Dünya Kupası’yla beraber 6 haftalık arada yeni gelen hocalar sezon ortasında adeta bir sezon önü kampı yapma fırsatına sahip oluyor. Bu aralıkta eldeki oyuncuları iyice elden geçirip kendi oyun prensiplerini takımlarına aktarabilirler. Ayrıca sezon arası transfer döneminin de Dünya Kupası’ndan kısa bir süre sonra gelecek olması, bu zaman aralığını yeni bir hoca getirmek için biçilmiş kaftan kılıyor.

Şenol Güneş Ne Yapar?

Şenol Güneş, ülke futbol tarihinin görmüş olduğu en büyük yerli teknik direktörlerden birisi. Kimine göre en iyisi. Nasıl bittiğine bakarsak, felaket ötesi bir milli takım süreci geçirdi, fakat artık onla arasına makul bir mesafe koydu. Yeniden önüne gelen Beşiktaş fırsatı, onun tekrar ışık saçması için hayati bir şans. Zira, burada da milli takım düzeyinde kötü bir macera geçirirse, hocayı bir daha teknik direktör olarak futbolun içinde göremeyebiliriz. Milli takımda yaşadığı büyük başarısızlık onun için gizli bir lütuf olabilir. Çünkü bu tür çakılmalar teknik adamların kendilerine dönüp bakmalarını ve yeni şeyler üretmelerine neden olur.
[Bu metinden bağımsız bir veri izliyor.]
(* ===== verification/Statics.v ===== *)
(** The statics of the program image: their types' layouts, their initialisers, and what
    the linker and the loader do with them.

    [linked] says that the statics of [boot/src/main.rs] are placed apart from each other,
    aligned as their types demand, in the lower canonical half, that the exception stubs
    are at different addresses there, and that the two descriptor-table pointers, locals of
    [gdt_init] and [idt_init], are on one of the stacks; [loaded_statics] that the
    initialisers are in memory.  The conditions on placement that the theorems on the boot
    assume ([ImageLaws], [kernel_layout], [bootstrap_layout], [stack_apart]) follow. *)

From S2P Require Export Prelude Abi Layout Machine Cpu Gdt Idt Exception Stack.
From S2P Require Export UefiMemory BootInfo Kernel Boot Progress AfterBoot.

(** * Types *)

(** [repr(C, align(a))] on a struct of layout [l]. *)
Definition align_to (a : Z) (l : field_layout) : field_layout :=
  (round_up l.1 (Z.max a l.2), Z.max a l.2).

(** [boot/src/main.rs] *)
Definition BootstrapStack_layout : field_layout :=
  align_to 16 (struct_layout [array_layout BOOTSTRAP_STACK_SIZE u8_layout]).
Definition boot_KernelStack_layout : field_layout :=
  align_to 16 (struct_layout [array_layout boot_KERNEL_STACK_SIZE u8_layout]).
Definition boot_Gdt_layout : field_layout :=
  align_to 8 (struct_layout [array_layout 3 u64_layout]).
Definition boot_GdtPointer_fields : list field_layout := pack [u16_layout; u64_layout].
Definition boot_IdtEntry_fields : list field_layout :=
  pack [u16_layout; u16_layout; u8_layout; u8_layout; u16_layout; u32_layout; u32_layout].
Definition boot_IdtPointer_fields : list field_layout := pack [u16_layout; u64_layout].
Definition IdtTable_layout : field_layout :=
  align_to 16 (struct_layout [array_layout 256 (struct_layout boot_IdtEntry_fields)]).

(** The canonical copies in the kernel crate. *)
Definition Gdt_layout : field_layout := align_to 8 (struct_layout [array_layout 3 u64_layout]).
Definition GdtPointer_fields : list field_layout := pack [u16_layout; u64_layout].
Definition Idt_layout : field_layout :=
  align_to 16 (struct_layout [array_layout 256 (struct_layout IdtEntry_fields)]).
Definition IdtPointer_fields : list field_layout := pack [u16_layout; u64_layout].
Definition kernel_ExceptionFrame_fields : list field_layout :=
  [u64_layout; u64_layout; u64_layout; u64_layout; u64_layout].

(** * Initialisers *)

Definition BOOTSTRAP_STACK_init : list Z := replicate (Z.to_nat BOOTSTRAP_STACK_SIZE) 0.
Definition KERNEL_STACK_init : list Z := replicate (Z.to_nat boot_KERNEL_STACK_SIZE) 0.
Definition KERNEL_BOOT_INFO_init : KernelBootInfo := KernelBootInfo_new.

Record static : Type := { s_addr : Z; s_layout : field_layout; s_init : list Z }.

Section image.
Context {I : Image}.

Definition boot_statics : list static := [
  {| s_addr := BOOTSTRAP_STACK_addr; s_layout := BootstrapStack_layout;
     s_init := BOOTSTRAP_STACK_init |};
  {| s_addr := KERNEL_STACK_addr; s_layout := boot_KernelStack_layout;
     s_init := KERNEL_STACK_init |};
  {| s_addr := KERNEL_BOOT_INFO_addr; s_layout := struct_layout KernelBootInfo_fields;
     s_init := encode KERNEL_BOOT_INFO_init |};
  {| s_addr := GDT_addr; s_layout := boot_Gdt_layout;
     s_init := mjoin (le_encode 8 <$> boot_GDT) |};
  {| s_addr := IDT_addr; s_layout := IdtTable_layout; s_init := mjoin (encode <$> IDT_initial) |}].

(** In the lower canonical half, where UEFI loads images. *)
Definition well_placed (s : static) : Prop :=
  0 < s_addr s /\ s_addr s mod (s_layout s).2 = 0 /\ s_addr s + (s_layout s).1 <= 2 ^ 47.

Definition apart (s t : static) : Prop :=
  disjoint_ranges (s_addr s) (s_layout s).1 (s_addr t) (s_layout t).1.

Definition within (a n : Z) (b k : Z) : Prop := b <= a /\ a + n <= b + k.

(** A 10-byte local on one of the stacks. *)
Definition on_stack (a : Z) : Prop :=
  within a 10 BOOTSTRAP_STACK_addr BOOTSTRAP_STACK_SIZE
  \/ within a 10 KERNEL_STACK_addr boot_KERNEL_STACK_SIZE.

(** The labels [isr_0] to [isr_31] and [isr_irq]. *)
Definition stub_addresses : list Z := (isr_addr <$> seq 0 32) ++ [isr_irq_addr].

Record linked {O : Locals} : Prop := {
  lk_placed : Forall well_placed boot_statics;
  lk_apart : ForallOrdPairs apart boot_statics;
  lk_stubs : Forall (fun a => 0 < a < 2 ^ 47) stub_addresses;
  lk_distinct : NoDup stub_addresses;
  lk_slots : on_stack gdt_slot /\ on_stack idt_slot;
  lk_label : canonical gdt_label = true;
}.

(** The loader writes the initialisers into memory. *)
Definition load_statics (ss : list static) (m : gmap Z Z) : gmap Z Z :=
  foldr (fun s m => store_bytes (s_addr s) (s_init s) m) m ss.

Definition loaded_statics (w : world) : Prop :=
  Forall (fun s => mem_has (s_addr s) (s_init s) (w_mem w)) boot_statics.

(** * Lemmas *)

Lemma layout_sizes :
  BootstrapStack_layout = (16384, 16) /\ boot_KernelStack_layout = (65536, 16)
  /\ struct_layout KernelBootInfo_fields = (8304, 8)
  /\ boot_Gdt_layout = (24, 8) /\ IdtTable_layout = (4096, 16).
Proof. split_and!; vm_compute; reflexivity. Qed.

Lemma FOP_cons_inv {A} (R : A -> A -> Prop) x l :
  ForallOrdPairs R (x :: l) -> Forall (R x) l /\ ForallOrdPairs R l.
Proof. by inversion_clear 1. Qed.

Lemma linked_ranges {O : Locals} : linked ->
  let p a n := 0 < a /\ a + n <= 2 ^ 47 in
  let B := BOOTSTRAP_STACK_addr in let K := KERNEL_STACK_addr in
  let N := KERNEL_BOOT_INFO_addr in let G := GDT_addr in let D := IDT_addr in
  ((p B 16384 /\ B mod 16 = 0) /\ (p K 65536 /\ K mod 16 = 0) /\ p N 8304 /\ p G 24 /\ p D 4096)
  /\ (disjoint_ranges B 16384 N 8304 /\ disjoint_ranges B 16384 G 24 /\ disjoint_ranges B 16384 D 4096)
  /\ (disjoint_ranges K 65536 N 8304 /\ disjoint_ranges K 65536 G 24 /\ disjoint_ranges K 65536 D 4096)
  /\ (disjoint_ranges N 8304 G 24 /\ disjoint_ranges N 8304 D 4096 /\ disjoint_ranges G 24 D 4096).
Proof.
  destruct layout_sizes as (E1 & E2 & E3 & E4 & E5). intros [Hp Ha _ _ _ _].
  unfold boot_statics in *. rewrite E1, E2, E3, E4, E5 in *.
  repeat match goal with
  | H : Forall _ (_ :: _) |- _ => apply Forall_cons in H as [? H]
  | H : ForallOrdPairs _ (_ :: _) |- _ => apply FOP_cons_inv in H as [? H]
  end.
  unfold well_placed, apart in *. cbn [s_addr s_layout fst snd] in *. cbv zeta. tauto.
Qed.

Lemma linked_layouts {O : Locals} : linked -> kernel_layout /\ bootstrap_layout /\ stack_apart.
Proof.
  intros H. destruct (linked_ranges H) as (Hp & Hb & Hk & Hn). cbv zeta in *.
  destruct (lk_slots H) as [Hg Hi]. pose proof (lk_label H).
  unfold on_stack, within, placed, disjoint_ranges, uint in *.
  change BOOTSTRAP_STACK_SIZE with 16384 in *. change boot_KERNEL_STACK_SIZE with 65536 in *.
  assert (2 ^ 47 < 2 ^ 64) by by_dec.
  split_and!; split; unfold placed, disjoint_ranges, uint; cbv zeta;
    change BOOTSTRAP_STACK_SIZE with 16384; change boot_KERNEL_STACK_SIZE with 65536; lia || done.
Qed.

Lemma low_canonical a : 0 < a < 2 ^ 47 -> canonical a = true.
Proof.
  intros H. unfold canonical. rewrite (proj2 (Z.leb_le 0 a)), (proj2 (Z.ltb_lt a _)) by lia. done.
Qed.

(** The stubs and tables of a linked image are where the processor can find them. *)
Lemma linked_laws {O : Locals} : linked -> ImageLaws.
Proof.
  intros H. destruct (linked_ranges H) as ((_ & _ & _ & Hg & Hd) & _). cbv zeta in *.
  pose proof (lk_stubs H) as Hs. pose proof (lk_distinct H) as Hn. unfold stub_addresses in *.
  apply Forall_app in Hs as [Hs Hq]. apply NoDup_app in Hn as (Hn & Hq' & _).
  assert (Hin : forall v, (v < 32)%nat -> (isr_addr <$> seq 0 32) !! v = Some (isr_addr v)).
  { intros v Hv. by rewrite list_lookup_fmap, lookup_seq_lt. }
  split.
  - intros v Hv. apply low_canonical. rewrite Forall_lookup in Hs. exact (Hs v _ (Hin v Hv)).
  - apply low_canonical. exact (Forall_inv Hq).
  - intros v u Hv Hu E. apply (NoDup_lookup _ v u (isr_addr v) Hn); [by apply Hin|].
    rewrite E. by apply Hin.
  - intros v Hv E. apply (Hq' (isr_addr v)).
    + by apply (list_elem_of_lookup_2 _ v), Hin.
    + rewrite E. by apply list_elem_of_singleton.
  - apply low_canonical. lia.
  - apply low_canonical. lia.
Qed.

Lemma mem_has_qwords vs a m i v :
  Forall (uint 64) vs -> mem_has a (qwords vs) m -> vs !! i = Some v ->
  load_uint 8 (a + 8 * Z.of_nat i) m = Some v.
Proof.
  intros Hv. revert a i. induction Hv as [|x vs Hx Hv IH]; intros a i Hm Hi; [done|].
  unfold qwords in Hm. cbn [fmap list_fmap mjoin list_join] in Hm.
  apply mem_has_app in Hm as [H1 H2]. rewrite length_le_encode in H2. destruct i as [|i].
  - injection Hi as <-. replace (a + 8 * Z.of_nat 0) with a by lia. by apply (mem_has_uint 8).
  - replace (a + 8 * Z.of_nat (S i)) with (a + Z.of_nat 8 + 8 * Z.of_nat i) by lia. by apply IH.
Qed.

Lemma loaded_gdt w : loaded_statics w -> gdt_in_memory boot_GDT (w_mem w).
Proof.
  intros H. unfold loaded_statics, boot_statics in H. rewrite !Forall_cons in H.
  destruct H as (_ & _ & _ & H & _). cbn [s_addr s_init] in H.
  intros i d Hi. refine (mem_has_qwords boot_GDT _ _ i d _ H Hi). by_dec.
Qed.

(** Every initialiser fills its static. *)
Lemma statics_sized :
  Forall (fun s => Z.of_nat (length (s_init s)) = (s_layout s).1) boot_statics.
Proof.
  destruct layout_sizes as (E1 & E2 & E3 & E4 & E5). unfold boot_statics.
  rewrite E1, E2, E3, E4, E5. repeat apply Forall_cons_2; try apply Forall_nil_2; cbn [s_init s_layout fst].
  - unfold BOOTSTRAP_STACK_init. by rewrite length_replicate.
  - unfold KERNEL_STACK_init. by rewrite length_replicate.
  - unfold KERNEL_BOOT_INFO_init. by rewrite (encode_length (C := boot_info_codec) _ wf_boot_info_new).
  - by_dec.
  - vm_compute. reflexivity.
Qed.

Lemma load_statics_loaded ss m :
  ForallOrdPairs apart ss ->
  Forall (fun s => Z.of_nat (length (s_init s)) = (s_layout s).1) ss ->
  Forall (fun s => mem_has (s_addr s) (s_init s) (load_statics ss m)) ss.
Proof.
  induction 1 as [|s ss Hs Hss IH]; intros Hn; [done|]. apply Forall_cons in Hn as [Hn1 Hn2].
  cbn [load_statics foldr]. constructor; [apply mem_has_store|].
  specialize (IH Hn2). rewrite Forall_forall in *. intros t Ht.
  apply mem_has_store_disjoint; [|by apply IH].
  specialize (Hs t Ht). specialize (Hn2 t Ht). cbn beta in *. unfold apart, disjoint_ranges in Hs. lia.
Qed.
End image.

(** * Properties *)

(** C6: what the boot needs of the image is that it is properly linked and loaded: when the
    statics are placed apart and aligned as the layouts of their types say, with the stubs
    at addresses of their own and the locals of the table loads on a stack, and the
    initialisers (each exactly as long as its type) are in memory, then every condition on
    the image that the theorems on the boot and on later exceptions assume holds, and the
    boot completes and transmits its log on every device that is ready often enough.
    Assumed besides: firmware whose calls succeed, ring 0, operand registers that are apart,
    and that the pointer reaches the kernel (always under SysV; under Win64, the convention
    of the crate's target, when the compiler picks RCX for it). *)
Theorem linked_image_boots {P : Profile} {T : Type} {U : UefiMemoryType T} {W : Firmware T}
    {I : Image} {O : Locals} {C : CallConv} (u : uart) (rs ri : reg)
    (ds : list (UefiDescriptor T)) (fb : option RawFramebufferInfo) (w : world) :
  firmware_ok ds fb -> linked -> loaded_statics w -> passes ri ->
  rs <> ri /\ rs <> RSP /\ ri <> RSP /\ ri <> RBP -> cpl (w_cpu w) = 0 ->
  Forall (fun s => Z.of_nat (length (s_init s)) = (s_layout s).1) boot_statics
  /\ ImageLaws /\ bootable rs ri ds fb w /\ stack_apart
  /\ ((length (full_log ds fb) <= ready_count (w_in w))%nat ->
      exists w', efi_main rs ri w = Halted w'
        /\ kernel_ready (Z.clearbit (rflags (w_cpu w)) IF_BIT) w'
        /\ uart_tx (uart_after u (w_log w')) = uart_tx (uart_after u (w_log w)) ++ full_log ds fb).
Proof.
  intros Hf Hl Hm Hp Hr Hc. destruct (linked_layouts Hl) as (Hk & Hb & Hs).
  pose proof (linked_laws Hl) as HL.
  assert (Hboot : bootable rs ri ds fb w) by by split; [.. | apply loaded_gdt].
  split; [apply statics_sized|]. split; [exact HL|]. split; [exact Hboot|].
  split; [exact Hs|]. intros Hn.
  destruct (boot_halts u rs ri ds fb w Hboot Hn) as (w' & E & Kr & _ & Ht).
  exists w'. split; [exact E|]. split; [exact Kr | exact Ht].
Qed.

(** * A sample *)

Lemma sample_linked : @linked sample_image sample_locals.
Proof.
  split; [| | | |split; right; split; by_dec | done].
  - unfold boot_statics. repeat apply Forall_cons_2; try apply Forall_nil_2; split_and!; by_dec.
  - unfold boot_statics. repeat apply FOP_cons; try apply FOP_nil;
      repeat apply Forall_cons_2; try apply Forall_nil_2; unfold apart, disjoint_ranges; by_dec.
  - unfold stub_addresses. by_dec.
  - unfold stub_addresses. by_dec.
Qed.

Definition sample_loaded_world : world := {|
  w_cpu := sample_cpu 0x7F000; w_mem := load_statics (@boot_statics sample_image) ∅;
  w_in := replicate 2000 0x60; w_log := [] |}.

Lemma linked_image_boots_witness :
  exists w', @efi_main dev_profile Z uefi_code_type sample_firmware sample_image sample_locals
      win64 RAX RCX sample_loaded_world = Halted w'
    /\ uart_tx (uart_after idle_uart (w_log w'))
       = boot_log 0x20000 0x30000 (kernel_boot_info_of
           (@gathered Z uefi_code_type sample_firmware sample_uefi (Some sample_raw))).
Proof.
  destruct (@linked_image_boots dev_profile Z uefi_code_type sample_firmware sample_image
    sample_locals win64 idle_uart RAX RCX sample_uefi (Some sample_raw)
    sample_loaded_world sample_firmware_ok sample_linked) as (_ & _ & _ & _ & H).
  - apply load_statics_loaded; [exact (lk_apart sample_linked) | exact (@statics_sized sample_image)].
  - by right.
  - by_dec.
  - done.
  - destruct H as (w' & E & _ & Ht); [by_dec|]. exists w'. split; [exact E | exact Ht].
Defined.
‘Eskiye dönmek’ kavramı hayatın ve Türkiye’de futbolun içinde sıklıkla oluyor. Ama ben Şenol Güneş’in yeniden başa gelişinin bundan daha farklı bir kategoride olduğuna inanıyorum. Her halükarda kısa vadede Şenol Güneş atamasının Beşiktaş’a iyi geleceğini düşünüyorum. Takımın başında ilk maçta alınan 5-2’lik Ümraniye Spor galibiyeti güzel bir giriş oldu. Futbol olarak, sahada hocayı memnun etmeyecek şeyler olmuş olsa bile, taraftarı doyuran bir skor oldu.

Fakat bu cumartesi oynanacak Galatasaray karşılaşması, Güneş ve onu anlamaya çalışan oyuncuları için zorlu bir sınav. Derbi maçları, taraftarların pek anlayış göstereceği türden maçlar değildir. Olası bir pozitif sonuç erken dönemde hocanın elini oldukça güçlendirir.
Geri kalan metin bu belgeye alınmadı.